▶ **What this task involves**
Find each line of the entries with the string "SubmitDraws", please, and copy it.

(Records from a collection)
%%
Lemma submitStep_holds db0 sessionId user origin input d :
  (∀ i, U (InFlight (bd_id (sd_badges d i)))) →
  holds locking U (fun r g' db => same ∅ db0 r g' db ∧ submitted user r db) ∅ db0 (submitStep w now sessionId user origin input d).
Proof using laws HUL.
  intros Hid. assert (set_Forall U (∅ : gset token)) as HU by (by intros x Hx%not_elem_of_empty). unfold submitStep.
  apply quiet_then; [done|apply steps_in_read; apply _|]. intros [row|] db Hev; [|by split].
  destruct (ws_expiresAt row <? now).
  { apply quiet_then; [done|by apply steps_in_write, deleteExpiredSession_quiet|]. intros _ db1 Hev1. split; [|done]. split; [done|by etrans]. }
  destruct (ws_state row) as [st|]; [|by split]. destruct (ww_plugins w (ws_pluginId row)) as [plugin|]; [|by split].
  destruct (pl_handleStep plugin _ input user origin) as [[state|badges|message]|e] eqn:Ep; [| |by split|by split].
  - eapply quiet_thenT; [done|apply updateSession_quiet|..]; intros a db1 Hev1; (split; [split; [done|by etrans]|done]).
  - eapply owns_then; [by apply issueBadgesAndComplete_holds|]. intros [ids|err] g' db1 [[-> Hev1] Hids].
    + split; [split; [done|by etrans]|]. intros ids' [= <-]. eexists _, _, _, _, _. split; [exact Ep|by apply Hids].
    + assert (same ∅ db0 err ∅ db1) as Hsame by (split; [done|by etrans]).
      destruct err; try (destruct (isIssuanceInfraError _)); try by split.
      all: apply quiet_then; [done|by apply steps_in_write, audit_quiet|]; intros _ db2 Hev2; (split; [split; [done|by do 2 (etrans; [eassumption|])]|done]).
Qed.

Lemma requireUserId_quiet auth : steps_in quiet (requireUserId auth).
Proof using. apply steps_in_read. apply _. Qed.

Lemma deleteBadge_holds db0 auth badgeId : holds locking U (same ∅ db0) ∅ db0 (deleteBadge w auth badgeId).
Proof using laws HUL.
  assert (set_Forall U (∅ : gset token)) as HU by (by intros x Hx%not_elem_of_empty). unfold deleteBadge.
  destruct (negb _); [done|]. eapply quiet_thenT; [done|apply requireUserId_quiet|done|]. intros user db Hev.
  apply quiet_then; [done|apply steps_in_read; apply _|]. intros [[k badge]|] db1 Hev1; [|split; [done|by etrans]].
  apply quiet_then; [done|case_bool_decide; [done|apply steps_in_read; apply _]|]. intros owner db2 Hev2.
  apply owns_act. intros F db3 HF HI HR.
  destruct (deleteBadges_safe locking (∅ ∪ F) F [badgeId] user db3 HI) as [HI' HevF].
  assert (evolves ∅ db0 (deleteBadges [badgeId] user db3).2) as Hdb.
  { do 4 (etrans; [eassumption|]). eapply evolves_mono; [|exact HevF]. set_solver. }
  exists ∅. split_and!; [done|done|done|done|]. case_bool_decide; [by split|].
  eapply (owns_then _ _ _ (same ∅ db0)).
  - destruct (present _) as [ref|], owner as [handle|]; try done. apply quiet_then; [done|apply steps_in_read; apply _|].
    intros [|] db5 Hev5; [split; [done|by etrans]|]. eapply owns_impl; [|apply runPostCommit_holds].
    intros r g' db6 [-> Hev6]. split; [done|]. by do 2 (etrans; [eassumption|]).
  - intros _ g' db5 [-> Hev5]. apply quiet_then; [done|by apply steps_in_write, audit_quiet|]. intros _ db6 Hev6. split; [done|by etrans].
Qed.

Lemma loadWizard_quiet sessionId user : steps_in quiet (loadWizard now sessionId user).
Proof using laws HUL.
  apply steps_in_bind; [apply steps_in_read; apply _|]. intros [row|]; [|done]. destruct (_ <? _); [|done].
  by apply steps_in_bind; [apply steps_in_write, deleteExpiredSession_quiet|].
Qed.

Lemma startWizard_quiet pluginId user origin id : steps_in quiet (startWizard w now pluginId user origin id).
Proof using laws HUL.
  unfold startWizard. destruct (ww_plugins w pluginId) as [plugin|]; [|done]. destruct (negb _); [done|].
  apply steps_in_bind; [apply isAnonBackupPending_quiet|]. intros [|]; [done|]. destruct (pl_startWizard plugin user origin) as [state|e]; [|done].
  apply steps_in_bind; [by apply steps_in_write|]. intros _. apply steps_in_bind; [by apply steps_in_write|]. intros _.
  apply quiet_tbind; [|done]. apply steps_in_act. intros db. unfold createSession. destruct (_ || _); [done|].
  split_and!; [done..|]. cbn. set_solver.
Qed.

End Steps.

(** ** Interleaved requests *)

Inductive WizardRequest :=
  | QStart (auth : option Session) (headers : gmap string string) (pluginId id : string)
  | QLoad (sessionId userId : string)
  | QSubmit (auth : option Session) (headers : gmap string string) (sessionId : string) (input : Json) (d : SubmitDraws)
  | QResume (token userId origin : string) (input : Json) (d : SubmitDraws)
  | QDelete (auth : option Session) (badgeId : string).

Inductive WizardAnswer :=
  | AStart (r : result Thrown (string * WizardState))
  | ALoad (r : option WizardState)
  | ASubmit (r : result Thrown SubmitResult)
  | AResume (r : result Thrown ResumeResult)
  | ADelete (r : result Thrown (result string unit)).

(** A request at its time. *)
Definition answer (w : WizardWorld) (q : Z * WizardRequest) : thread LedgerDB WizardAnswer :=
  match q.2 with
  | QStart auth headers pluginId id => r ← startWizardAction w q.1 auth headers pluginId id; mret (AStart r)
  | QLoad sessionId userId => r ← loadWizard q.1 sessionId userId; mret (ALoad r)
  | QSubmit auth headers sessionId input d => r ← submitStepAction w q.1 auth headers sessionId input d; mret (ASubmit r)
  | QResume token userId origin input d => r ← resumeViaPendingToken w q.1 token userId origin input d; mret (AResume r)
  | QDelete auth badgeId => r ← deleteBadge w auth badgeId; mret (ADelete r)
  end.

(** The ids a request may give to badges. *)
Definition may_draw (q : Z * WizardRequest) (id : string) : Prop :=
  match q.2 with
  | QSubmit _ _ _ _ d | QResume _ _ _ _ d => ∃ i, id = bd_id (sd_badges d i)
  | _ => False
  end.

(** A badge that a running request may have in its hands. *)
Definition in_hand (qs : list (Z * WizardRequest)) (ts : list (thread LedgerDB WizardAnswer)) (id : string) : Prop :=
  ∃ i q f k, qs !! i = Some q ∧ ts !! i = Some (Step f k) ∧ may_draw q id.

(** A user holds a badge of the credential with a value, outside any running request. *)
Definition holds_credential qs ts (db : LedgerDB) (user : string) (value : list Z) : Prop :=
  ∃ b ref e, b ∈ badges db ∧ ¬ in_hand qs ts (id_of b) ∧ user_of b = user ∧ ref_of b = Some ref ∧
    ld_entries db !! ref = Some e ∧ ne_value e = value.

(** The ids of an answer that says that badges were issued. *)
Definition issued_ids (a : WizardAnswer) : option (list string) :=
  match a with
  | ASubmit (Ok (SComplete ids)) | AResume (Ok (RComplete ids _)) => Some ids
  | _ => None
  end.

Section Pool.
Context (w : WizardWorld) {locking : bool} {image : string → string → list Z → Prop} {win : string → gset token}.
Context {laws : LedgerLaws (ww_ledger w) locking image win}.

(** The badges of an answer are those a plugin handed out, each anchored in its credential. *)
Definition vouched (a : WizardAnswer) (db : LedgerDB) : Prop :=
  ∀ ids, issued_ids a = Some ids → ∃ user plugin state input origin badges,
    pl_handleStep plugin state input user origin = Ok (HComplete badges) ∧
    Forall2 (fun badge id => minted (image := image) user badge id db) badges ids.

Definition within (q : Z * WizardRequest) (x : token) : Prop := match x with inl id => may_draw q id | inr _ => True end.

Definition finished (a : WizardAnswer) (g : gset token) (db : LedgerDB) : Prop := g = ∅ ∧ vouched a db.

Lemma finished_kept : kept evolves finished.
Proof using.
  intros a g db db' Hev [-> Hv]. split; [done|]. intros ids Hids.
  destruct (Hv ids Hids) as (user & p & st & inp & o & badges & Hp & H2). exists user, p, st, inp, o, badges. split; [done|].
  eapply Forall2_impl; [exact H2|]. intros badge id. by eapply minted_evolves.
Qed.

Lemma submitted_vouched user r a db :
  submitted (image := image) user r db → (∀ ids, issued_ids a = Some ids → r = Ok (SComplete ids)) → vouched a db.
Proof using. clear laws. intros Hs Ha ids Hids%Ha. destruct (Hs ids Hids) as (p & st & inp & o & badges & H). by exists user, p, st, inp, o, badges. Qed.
%%
▶ **Solution**
  | QSubmit (auth : option Session) (headers : gmap string string) (sessionId : string) (input : Json) (d : SubmitDraws)
  | QResume (token userId origin : string) (input : Json) (d : SubmitDraws)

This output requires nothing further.